De acordo com a Emater-RS, a área plantada com o cereal teve aumento de 4% a 5% em relação ao ano passado
(Cenário internacional também deve interferir no rumos do mercado de trigo no país)
A expectativa é positiva para a safra de trigo no
Rio Grande do Sul. Os preços pagos ao produtor devem ser 50% maiores do
que os praticados na safra anterior. De acordo com levantamento da
Emater-RS, a safra gaúcha de trigo conta com um aumento de área plantada
em regiões tradicionais da produção do cereal.

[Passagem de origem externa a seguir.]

(** * Anomaly detection pipeline (lab9.py) and its log aggregator
      (log_analysis.py): a shallow embedding and its properties.

    Python values are modelled as follows.
    - [str] is [string]: a sequence of 8-bit characters.  The string
      primitives below ([lower], [py_int]) follow Python on ASCII text;
      ordering is byte-lexicographic, which on UTF-8 text is Python's
      code-point order.
    - [int] is [Z].
    - [dict]/[Counter] keyed by [str] is [gmap string _]; [set] of [str] is
      [gset string].  Wherever the source iterates one of them it sorts
      first, so the iteration order never shows.
    - exceptions are a sum type: [inl e] is a raised exception, [inr v] a
      normal result. *)

From Stdlib Require Import ZArith Ascii String List.
From stdpp Require Import base decidable option list sorting gmap strings pretty.

Local Open Scope Z_scope.
Local Open Scope string_scope.

(** ** Python string primitives *)

Module Py.

(** [sep.join(l)] *)
Definition join (sep : string) (l : list string) : string :=
  String.concat sep l.

(** [s.split(sep)] for a one-character separator: never the empty list. *)
Fixpoint split (sep : ascii) (s : string) : list string :=
  match s with
  | EmptyString => [EmptyString]
  | String c s' =>
      if decide (c = sep) then EmptyString :: split sep s'
      else match split sep s' with
           | h :: t => String c h :: t
           | [] => [String c EmptyString]
           end
  end.
(** C4 as stated fails: the [enabled] entry of the query options is spread
    over the controller's own, so with [enabled: true], and just as well
    with [enabled: undefined], the query runs although the owner's [id] is
    [null], and a fetch for the empty identifier is issued. *)
Lemma owner_not_ready_but_enabled :
  let args := useInfiniteGetMany_args "comments" "post_id" unsaved_post "id"
                (mkQueryOptions JUndef (Some (EnabledValue (JBool true))))
                fresh in
  let args' := useInfiniteGetMany_args "comments" "post_id" unsaved_post "id"
                 (mkQueryOptions JUndef (Some (EnabledValue JUndef)))
                 fresh in
  nullish (get unsaved_post "id") = true
  ∧ ha_enabled args = true
  ∧ fr_id <$> (useInfiniteQuery_first args).2 = [JStr ""]
  ∧ ha_enabled args' = true
  ∧ fr_id <$> (useInfiniteQuery_first args').2 = [JStr ""].
Proof. repeat split. Qed.

(** ** Error notification *)

Lemma notifications_cons (previous : option (option JsError * bool))
    (result : QueryResult) (renders : list QueryResult) :
  notifications previous (result :: renders)
  = notifications previous [result]
    ++ notifications (Some (errorDeps result)) renders.
Proof.
  unfold notifications. simpl. by rewrite app_nil_r, omap_app.
Qed.

Lemma Object_is_error_refl (e : option JsError) : Object_is_error e e = true.
Proof.
  destruct e as [[s|r m]|]; simpl; [| |done]; by apply bool_decide_eq_true_2.
Qed.

(** C5, as the code has it.  The notification has type "error"; its text is
    the error itself for a string, the message of an object that has a
    non-empty one, and the generic label for an object whose message is
    missing or empty.  A render that brings an error with the fetch over,
    after a render with other dependencies or as the first one, notifies
    once; a render with the same error and fetch state as the one before
    notifies nothing, and neither does any render made while fetching. *)
Theorem error_notification_contract :
  (∀ error, note_type (onError error) = "error")
  ∧ (∀ s, note_message (onError (ErrString s)) = s)
  ∧ (∀ ref m, m ≠ "" → note_message (onError (ErrObject ref (Some m))) = m)
  ∧ (∀ ref, note_message (onError (ErrObject ref (Some ""))) = http_error
          ∧ note_message (onError (ErrObject ref None)) = http_error)
  ∧ (∀ previous result error,
       res_error result = Some error →
       res_isFetching result = false →
       (∀ deps, previous = Some deps →
                sameErrorDeps deps (errorDeps result) = false) →
       notifications previous [result] = [onError error])
  ∧ (∀ result, notifications (Some (errorDeps result)) [result] = [])
  ∧ (∀ previous result,
       res_isFetching result = true → notifications previous [result] = []).
Proof.
  split; [done|]. split; [done|]. split.
  { intros ref m Hm. simpl. destruct (String.eqb_spec m ""); done. }
  split; [done|]. split; [|split].
  - intros previous result error Herr Hfetch Hdeps.
    unfold notifications, onErrorCalls, onErrorEffect, useEffect.
    rewrite Herr, Hfetch.
    destruct previous as [deps|]; [|done].
    by rewrite (Hdeps deps eq_refl).
  - intros result. unfold notifications, onErrorCalls, useEffect.
    unfold sameErrorDeps. rewrite Object_is_error_refl.
    by rewrite bool_decide_eq_true_2.
  - intros previous result Hfetch.
    unfold notifications, onErrorCalls, onErrorEffect, useEffect.
    rewrite Hfetch.
    destruct previous as [deps|], (res_error result);
      try destruct (sameErrorDeps _ _); done.
Qed.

Uma das principais
explicações para essa ampliação está na rotação de culturas, em locais
como a metade sul do Estado, que, em períodos mais quentes, investem em
soja.
– Estamos
trabalhando com possibilidade de área de 4% a 5 % maior do que o ano
passado – disse o técnico da Emater-RS Dulphe Pinheiro Machado.
A
avaliação da fase inicial de plantio é considerada vantajosa, com boas
condições de solo para o desenvolvimento do cereal. No entanto, fica o
alerta para a chegada do inverno e das baixas temperaturas, que devem
impactar a fase de florescimento do trigo.
Na propriedade do
agrônomo Carlos Alexandre Santos, em Rio Pardo, ele plantou 50 hectares
de trigo, mesma área do ano anterior. Até o final de outubro, ele espera
colher três mil quilos do grão, o equivalente a 50 sacas por hectare.
– No
ano passado, tivemos muita chuva. Agora, estamos torcendo para ter um
ano mais favorável. Já chegamos a colher 74 sacos, vai depender muito do
clima – diz Santos.
O cenário internacional também deve
interferir no rumos do mercado de trigo no país. De acordo com o gerente
da Cooperativa Cotriel, de Rio Pardo, caso o dólar continue subindo, a
tendência é de que o Brasil deixe de importar o grão, o que contribuiria
para um aquecimento interno.
– Esperamos que o dólar se mantenha nesses patamares – aponta Adilson Nazari.
Até
a entrada da próxima safra, o trigo deve seguir valorizado no Rio
Grande do Sul, com preços firmes que chegam a R$ 690,00 a tonelada.
– O que a gente tem nesse momento é um período de desabastecimento. A Argentina também teve quebra. Isso deu base para os preços valorizados – pontua o analista de mercado Renan Gomes.